GIVEN INFORMATION: Begin

(** C3. The presenter orders the collected results by score, highest
    first: the displayed list is a rearrangement of the collected one, no
    entry is followed by one with a strictly greater score, nothing but
    failed entries follows a failed entry (the sentinel -1 ranks below every
    valid score), and entries with equal scores keep the order in which they
    were collected.  The collected results of a run are always of the kind
    this is stated for.  For A:80, B:-1, C:95, D:80 collected in that order
    the displayed order is C, A, D, B. *)
Theorem ranking_stable_descending :
  (forall scores, Forall possible scores ->
     let shown := sorted_by_score_desc scores in
     Permutation shown scores /\
     StronglySorted
       (fun a b => py_lt (entry_score a) (entry_score b) = false) shown /\
     (forall pre a post,
        shown = pre ++ a :: post -> is_sentinel (entry_score a) = true ->
        Forall (fun b => is_sentinel (entry_score b) = true) post) /\
     (forall v, possible_score v = true ->
        filter (fun e => py_eq (entry_score e) v) shown
        = filter (fun e => py_eq (entry_score e) v) scores)) /\
  (forall jd files shown trace,
     run jd files = (ranked shown, trace) ->
     exists scores before,
       Forall possible scores /\ shown = sorted_by_score_desc scores /\
       trace = before ++ display_loop 1 shown) /\
  map entry_name (sorted_by_score_desc abcd) = ["C"; "A"; "D"; "B"].
Proof.
  split; [|split].
  - intros scores D shown.
    assert (P : Permutation shown scores) by apply sorted_reverse_perm.
    assert (S : descending score_lt shown).
    { apply (sorted_reverse_descending score_lt _ score_lt_asym score_lt_cotrans).
      exact D. }
    assert (D' : Forall possible shown).
    { apply (forall_perm _ scores); [now symmetry|exact D]. }
    repeat split; [exact P|exact S| |].
    + intros pre a post E Sa. rewrite E in S, D'.
      apply strongly_sorted_suffix in S. apply StronglySorted_inv in S.
      destruct S as [_ S]. apply Forall_app in D'. destruct D' as [_ D'].
      inversion D' as [|? ? Da Dp]; subst.
      apply sentinel_is_minus_one in Sa; [|exact Da].
      rewrite Forall_forall in S, Dp |- *. intros b Hb.
      destruct (is_sentinel (entry_score b)) eqn:Sb; [reflexivity|].
      destruct (sentinel_least _ (Dp b Hb)) as [_ L].
      specialize (S b Hb). unfold score_lt in S. rewrite Sa, L in S; auto.
    + intros v Hv.
      rewrite (filter_ext_in _
                 (same_key score_lt {| entry_name := ""; entry_score := v |})
                 shown).
      2:{ rewrite Forall_forall in D'. intros a Ha.
          apply same_score_key; auto. }
      rewrite (filter_ext_in (fun e => py_eq (entry_score e) v)
                 (same_key score_lt {| entry_name := ""; entry_score := v |})
                 scores).
      2:{ rewrite Forall_forall in D. intros a Ha.
          apply same_score_key; auto. }
      apply (sorted_reverse_stable score_lt _ score_lt_asym score_lt_cotrans);
        assumption.
  - intros jd files shown trace H.
    apply main_ranked_inv in H.
    destruct H as (j & t & _ & _ & _ & _ & _ & H). cbn zeta in H.
    destruct H as [E T].
    destruct (score_loop_entries py_float llm t (fst (extract_all files []))
                0 (List.length (fst (extract_all files []))) [])
      as (new & En & _ & F).
    cbn [app] in En.
    exists new, (snd (extract_all files [])
                 ++ snd (score_loop py_float llm t (fst (extract_all files [])) 0
                           (List.length (fst (extract_all files []))) [])).
    rewrite <- En. repeat split; [now rewrite En|exact E|].
    rewrite T, <- app_assoc. reflexivity.
  - vm_compute. reflexivity.
Qed.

GIVEN INFORMATION: End

WHAT YOU SHOULD DO -> Using the listing above, copy exactly the line that contains "destruct H as (j", the line that contains "rewrite T, <- app_assoc. reflexivity.", and each line that falls between them.

TASK RESULT ->
    destruct H as (j & t & _ & _ & _ & _ & _ & H). cbn zeta in H.
    destruct H as [E T].
    destruct (score_loop_entries py_float llm t (fst (extract_all files []))
                0 (List.length (fst (extract_all files []))) [])
      as (new & En & _ & F).
    cbn [app] in En.
    exists new, (snd (extract_all files [])
                 ++ snd (score_loop py_float llm t (fst (extract_all files [])) 0
                           (List.length (fst (extract_all files []))) [])).
    rewrite <- En. repeat split; [now rewrite En|exact E|].
    rewrite T, <- app_assoc. reflexivity.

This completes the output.